For the records that follow, please set down exactly the lines between the one holding "(forall e w, m" and the one holding "Definition usize_max : Z := u64_max.", inclusive, and only those.

── Supplied records ──

(** Lifting a pure computation in front of a continuation. *)
Lemma triple_lift_bind {W E A B} (P : W -> Prop) (m : res E A) (k : A -> SE W E B) Q :
  (forall e w, m = Err e -> P w -> Q (Err e) w) ->
  (forall a, m = Ok a -> triple P (k a) Q) ->
  triple P (se_lift m ≫= k) Q.
Proof.
  intros He Hk. apply (triple_bind _ _ _ _ _ (triple_lift P m)).
  - intros e w [? ?]. by apply He.
  - intros a w [? ?]. by apply Hk.
Qed.

(** ** Machine integers

    Integers of the program are [Z]; the operations that leave the range of
    their width are written with their saturating or checked semantics. *)
Definition u8_max : Z := 2 ^ 8 - 1.
Definition u32_max : Z := 2 ^ 32 - 1.
Definition u64_max : Z := 2 ^ 64 - 1.
Definition i64_min : Z := - 2 ^ 63.
Definition i64_max : Z := 2 ^ 63 - 1.
Definition usize_max : Z := u64_max.

Definition is_u32 (x : Z) : Prop := 0 <= x <= u32_max.
Definition is_u64 (x : Z) : Prop := 0 <= x <= u64_max.
Definition is_i64 (x : Z) : Prop := i64_min <= x <= i64_max.

Definition u64_saturating_add (x y : Z) : Z := Z.min (x + y) u64_max.
Definition u64_checked_add (x y : Z) : option Z :=
  if x + y <=? u64_max then Some (x + y) else None.
Definition usize_saturating_add : Z -> Z -> Z := u64_saturating_add.
Definition usize_saturating_sub (x y : Z) : Z := Z.max (x - y) 0.
Definition i64_saturating_add (x y : Z) : Z := Z.max i64_min (Z.min (x + y) i64_max).
Definition i64_saturating_sub (x y : Z) : Z := Z.max i64_min (Z.min (x - y) i64_max).
Definition u32_try_from (x : Z) : option Z :=
  if (0 <=? x) && (x <=? u32_max) then Some x else None.
Definition u64_try_from (x : Z) : option Z :=
  if (0 <=? x) && (x <=? u64_max) then Some x else None.
Definition i64_try_from (x : Z) : option Z :=
  if (i64_min <=? x) && (x <=? i64_max) then Some x else None.

(** [Vec::len] as a machine word. *)
Definition zlen {A} (l : list A) : Z := Z.of_nat (length l).

Lemma zlen_nonneg {A} (l : list A) : 0 <= zlen l.
Proof. unfold zlen. lia. Qed.

(** ** Automation *)

Create HintDb zemo discriminated.
Create Rewrite HintDb res_ok.
Create Rewrite HintDb bools.
#[export] Hint Resolve zlen_nonneg : zemo.
#[export] Hint Rewrite @bind_Ok @reject_if_Ok @ok_or_Ok @map_err_Ok : res_ok.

───

◆ Result for this task:
  (forall e w, m = Err e -> P w -> Q (Err e) w) ->
  (forall a, m = Ok a -> triple P (k a) Q) ->
  triple P (se_lift m ≫= k) Q.
Proof.
  intros He Hk. apply (triple_bind _ _ _ _ _ (triple_lift P m)).
  - intros e w [? ?]. by apply He.
  - intros a w [? ?]. by apply Hk.
Qed.

(** ** Machine integers

    Integers of the program are [Z]; the operations that leave the range of
    their width are written with their saturating or checked semantics. *)
Definition u8_max : Z := 2 ^ 8 - 1.
Definition u32_max : Z := 2 ^ 32 - 1.
Definition u64_max : Z := 2 ^ 64 - 1.
Definition i64_min : Z := - 2 ^ 63.
Definition i64_max : Z := 2 ^ 63 - 1.
Definition usize_max : Z := u64_max.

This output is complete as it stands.